Pinecoffin répondit à grand renfort d'arguments que le cochon exotique serait absorbé dans l'espèce indigène et, pour le prouver, il cita des statistiques sur l'élevage du cheval.

Cette question annexe fut débattue très longuement par Pinecoffin, si bien que Nafferton finit par convenir qu'il était dans l'erreur et revint à la première question.

Lorsque Pinecoffin eut presque épuisé sa science à étudier les animaux producteurs de viande, la fibrine, le glucose, et les éléments azotés qui entrent dans le maïs et la luzerne, Nafferton souleva la question des frais.

A ce moment-là, Pinecoffin, qui avait été rappelé de Kohat, avait élaboré une théorie personnelle sur le cochon, et l'avait développée en trente-sept pages in-folio, que Nafferton classa soigneusement. Puis il demanda de nouveaux détails.

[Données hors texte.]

(** * Properties *)

(** C12. Validation keeps, of every name, the first structurally sound entry and
    nothing else, in the order of the roster: an entry survives exactly when it
    is sound and no sound entry before it has its name. Every dropped entry is
    one warning, and the daemon is degraded exactly when it was or one was dropped. *)
Theorem validateProjects_first_sound c :
  let '(c', valid) := validateProjects c in
  NoDup (Name <$> valid)
  /\ valid = first_of_each (Projects c)
  /\ (forall p, p ∈ valid <-> exists l1 l2, Projects c = l1 ++ p :: l2 /\ structurally_sound p = true
        /\ forall q, q ∈ l1 -> structurally_sound q = true -> Name q <> Name p)
  /\ exists ws, LoadWarnings c' = LoadWarnings c ++ ws
       /\ (length ws + length valid = length (Projects c))%nat
       /\ Degraded c' = (if decide (ws = []) then Degraded c else true).
Proof.
  pose proof (validate_loop_valid 0 ∅ (Projects c) c) as Hv.
  pose proof (validate_loop_fields 0 ∅ (Projects c) c) as Hf.
  unfold validateProjects. destruct (validate_loop 0 ∅ (Projects c) c) as [c' valid].
  simpl in Hv. rewrite filter_seen_empty in Hv by done. subst valid.
  destruct Hf as (_ & _ & ws & E1 & E2 & E3). split_and!.
  - apply first_of_each_names.
  - done.
  - intros p. apply first_of_each_elem.
  - by exists ws.
Qed.

(** The daemon comes up in any condition: whatever the files hold, Load
    returns a configuration with its roots resolved, whose projects are the first
    sound entry of each name, inline entries before fragments; and it is degraded,
    with a warning to show for it, exactly when the config file or its shape was
    bad, a fragment was, or an entry was dropped. *)
Lemma Load_comes_up pf env v ReadDir :
  v_bind v = None ->
  exists cfg dir frags ws, Load pf env v ReadDir = Ok cfg
  /\ LoadProjectFragments pf (ReadDir dir) dir = (frags, ws)
  /\ System cfg = ResolveRoots env (v_system v)
  /\ Projects cfg = first_of_each (v_projects v ++ frags)
  /\ (Degraded cfg = true <-> LoadWarnings cfg <> [])
  /\ (Degraded cfg = false <->
        (forall e, v_read v <> ReadFailed e) /\ v_unmarshal v = None /\ ws = []
        /\ length (Projects cfg) = length (v_projects v ++ frags)).
Proof.
  intros Hb. unfold Load. rewrite Hb. cbv zeta.
  set (cfg0 := mkDelightConfig (v_system v) (v_projects v) false []).
  set (ws0 := (match v_read v with ReadFailed e => [WReason "config parse failed" e] | _ => [] end)
              ++ (match v_unmarshal v with Some e => [WReason "config unmarshal failed" e] | None => [] end)).
  assert (E2 : (match v_unmarshal v with
     | Some e => markDegraded (match v_read v with
         | ReadFailed e => markDegraded cfg0 (WReason "config parse failed" e) | _ => cfg0 end)
         (WReason "config unmarshal failed" e)
     | None => match v_read v with
         | ReadFailed e => markDegraded cfg0 (WReason "config parse failed" e) | _ => cfg0 end
     end) = fold_left markDegraded ws0 cfg0) by (by unfold ws0; destruct (v_read v), (v_unmarshal v)).
  rewrite E2. destruct (mark_all_fields cfg0 ws0) as (F1 & F2 & F3 & F4).
  set (cfg3 := set_system _ _). set (dir := ProjectsDir env cfg3).
  destruct (LoadProjectFragments pf (ReadDir dir) dir) as [frags ws] eqn:El.
  set (cfg4 := set_projects _ _). destruct (mark_all_fields cfg4 ws) as (G1 & G2 & G3 & G4).
  set (cfg5 := fold_left markDegraded ws cfg4) in *.
  pose proof (validate_loop_valid 0 ∅ (Projects cfg5) cfg5) as Hv.
  pose proof (validate_loop_fields 0 ∅ (Projects cfg5) cfg5) as Hf. unfold validateProjects.
  destruct (validate_loop 0 ∅ (Projects cfg5) cfg5) as [cfg6 valid].
  simpl in Hv. rewrite filter_seen_empty in Hv by done. destruct Hf as (I1 & I2 & wv & I3 & I4 & I5).
  assert (Hp : Projects cfg5 = v_projects v ++ frags) by (rewrite G2; unfold cfg4, cfg3; simpl; by rewrite F2).
  assert (Hw : LoadWarnings cfg6 = (ws0 ++ ws) ++ wv) by (rewrite I3, G3; unfold cfg4, cfg3; simpl; by rewrite F3).
  assert (Hd : Degraded cfg6 = true <-> (ws0 ++ ws) ++ wv <> []).
  { rewrite I4, G4. unfold cfg4, cfg3. simpl. rewrite F4. unfold cfg0. simpl.
    destruct ws0, ws, wv; simpl; done. }
  rewrite Hp in Hv, I5. exists (set_projects cfg6 valid), dir, frags, ws. split_and!; simpl; try done.
  - rewrite I1, G1. unfold cfg4, cfg3. simpl. by rewrite F1.
  - by rewrite Hw.
  - rewrite <-not_true_iff_false, Hd. rewrite Hv in I5 |- *.
    assert (Hws0 : ws0 = [] <-> (forall e, v_read v <> ReadFailed e) /\ v_unmarshal v = None).
    { unfold ws0. destruct (v_read v) as [| |e], (v_unmarshal v); simpl; naive_solver. }
    assert (Hn : ~ (ws0 ++ ws) ++ wv <> [] <-> ws0 = [] /\ ws = [] /\ wv = [])
      by (destruct ws0, ws, wv; simpl; naive_solver).
    rewrite Hn, Hws0. split; [|intros (? & ? & ? & Hl); split_and!; [done..|]].
    + intros ((? & ?) & ? & ->). split_and!; [done..|]. simpl in I5. lia.
    + apply nil_length_inv. lia.
Qed.

(** Resolving the roots is idempotent and leaves none of the four empty: a
    second call changes nothing, whichever roots were set and whether or not the
    home directory is known (an absolute one, when it is). *)
Lemma ResolveRoots_idempotent env s :
  (forall h, home env = Some h -> is_rooted h = true) ->
  ResolveRoots env (ResolveRoots env s) = ResolveRoots env s
  /\ MonitorRoot (ResolveRoots env s) <> EmptyString /\ DaemonRoot (ResolveRoots env s) <> EmptyString
  /\ BackupsRoot (ResolveRoots env s) <> EmptyString /\ ConfigRoot (ResolveRoots env s) <> EmptyString.
Proof.
  intros Hh. pose proof (ResolveRoots_nonempty env Hh s) as (N1 & N2 & N3 & N4).
  split; [|done]. unfold ResolveRoots at 1.
  apply String.eqb_neq in N1, N2, N3, N4. rewrite N1, N2, N3, N4.
  unfold ResolveRoots. cbv zeta.
  cbn [MonitorRoot DaemonRoot BackupsRoot ConfigRoot AgentSkills Daemon LLMDiscovery Kafka].
  by rewrite !expandHome_idem.
Qed.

Tout cela avait pris dix mois.

Le zèle de Pinecoffin pour le cochon théorique commençait à faiblir, une fois ses propres vues exposées. Mais Nafferton le bombarda de lettres où il lui présentait le problème «sous son aspect impérial, en ce sens qu'il en résulterait une sorte de contrôle officiel du commerce du porc, ce qui aurait pour effet de choquer la population musulmane de l'Inde Supérieure».

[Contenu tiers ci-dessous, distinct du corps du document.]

(** One turn of Up's loop. *)
Definition up_one (st : S * M * UpResult * option kerr) (u : obj) : S * M * UpResult * option kerr :=
  let '(c, m, res, first) := st in
  match resourceFor c m u with
  | (m', Err e) => let '(res', first') := record_failure res first (key u) e in (c, m', res', first')
  | (m', Ok r) =>
      match api_apply (M := M) c r u with
      | (c', Some e) =>
          let '(res', first') := record_failure res first (key u) (wrap ("furnish: apply " +:+ key u) e) in
          (c', m', res', first')
      | (c', None) => (c', m', mkUpResult (Applied res ++ [key u]) (Failed res), first)
      end
  end.

Definition up_loop (c : S) (m : M) (objs : list obj) : S * M * UpResult * option kerr :=
  fold_left up_one objs (c, m, mkUpResult [] ∅, None).

Definition no_error : kerr := plain "%!w(<nil>)".

Definition Up (c : S) (m : M) (pieceDir : string) : S * M * UpResult * option kerr :=
  match buildPiece pieceDir with
  | Err e => (c, m, mkUpResult [] ∅, Some e)
  | Ok objs =>
      let '(c', m', res, first) := up_loop c m objs in
      let n := Z.of_nat (size (Failed res)) in
      if 0 <? n
      then (c', m', res, Some (wrap ("furnish: " +:+ itoa n +:+ " of " +:+ itoa (Z.of_nat (length objs))
                                 +:+ " object(s) failed to apply in " +:+ pieceDir) (default no_error first)))
      else (c', m', res, None)
  end.

Fixpoint down_loop (c : S) (m : M) (objs : list obj) : S * M * option kerr :=
  match objs with
  | [] => (c, m, None)
  | u :: rest =>
      match resourceFor c m u with
      | (m', Err e) => (c, m', Some e)
      | (m', Ok r) =>
          match api_delete (M := M) c r with
          | (c', None) => down_loop c' m' rest
          | (c', Some e) =>
              if ke_notfound e then down_loop c' m' rest
              else (c', m', Some (wrap ("furnish: delete " +:+ GetKind u +:+ "/" +:+ o_name u) e))
          end
      end
  end.

Definition Down (c : S) (m : M) (pieceDir : string) : S * M * option kerr :=
  match buildPiece pieceDir with
  | Err e => (c, m, Some e)
  | Ok objs => down_loop c m objs
  end.

Definition liveItem (c : S) (m : M) (u : obj) : M * Item :=
  let item := mkItem (GetKind u) (o_name u) in
  match resourceFor c m u with
  | (m', Err e) => (m', item None 0 false true (ke_text e))
  | (m', Ok r) =>
      (m', match api_get (M := M) c r with
           | Err e =>
               if ke_notfound e then item None 0 true false ""
               else item None 0 false true
                      ("get " +:+ GetKind u +:+ "/" +:+ o_name u +:+ ": " +:+ ke_text e)
           | Ok l => item (wrap32 <$> spec_replicas l)
                       (match status_readyReplicas l with Some r => wrap32 r | None => 0 end) false false ""
           end)
  end.

Fixpoint health_loop (c : S) (m : M) (objs : list obj) : M * list Item :=
  match objs with
  | [] => (m, [])
  | u :: rest => let '(m1, i) := liveItem c m u in
                 let '(m2, items) := health_loop c m1 rest in (m2, i :: items)
  end.

Definition Health (c : S) (m : M) (pieceDir : string) : M * result kerr (list Item) :=
  match buildPiece pieceDir with
  | Err e => (m, Err e)
  | Ok objs => let '(m', items) := health_loop c m objs in (m', Ok items)
  end.

(** * What the operations promise *)

(** The one place of the cluster an object's mapping, namespace and name give it. *)
Definition place (mp : mapping) (u : obj) : option rid :=
  if Namespaced mp
  then if String.eqb (o_namespace u) "" then None else Some (Resource mp, o_namespace u, o_name u)
  else Some (Resource mp, "", o_name u).

(** Its place as the cluster serves its kind now. *)
Definition target (c : S) (u : obj) : option rid := api_kinds (M := M) c (o_gvk u) ≫= fun mp => place mp u.

(** A mapping of a kind that the cluster serves or the cache holds, and a place of an
    object under one. *)
Definition mapped (c : S) (m : M) (k : GVK) (mp : mapping) : Prop :=
  api_kinds (M := M) c k = Some mp \/ api_cached (S := S) m k = Some mp.

Definition located (c : S) (m : M) (u : obj) (r : rid) : Prop :=
  exists mp, mapped c m (o_gvk u) mp /\ place mp u = Some r.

Il devina que Pinecoffin aurait besoin de quelque vaste sujet à traiter librement, après sa besogne de menus détails, de petits points, de fractions décimales.

Pinecoffin traita cet aspect de la question de façon magistrale; il prouva qu'on «n'avait à redouter aucune ébullition populaire due à l'agitation des esprits».

Nafferton déclara que rien n'était comparable à la perspicacité des fonctionnaires du service civil en ces matières, et il l'attira dans un sentier détourné: «Les bénéfices que le gouvernement retirerait de la vente des soies de cochon.»

Il y a toute une littérature sur les soies de cochon et les brosses à souliers; et les spécialités des marchands de couleurs admettent une variété de soies dont vous n'avez nulle idée.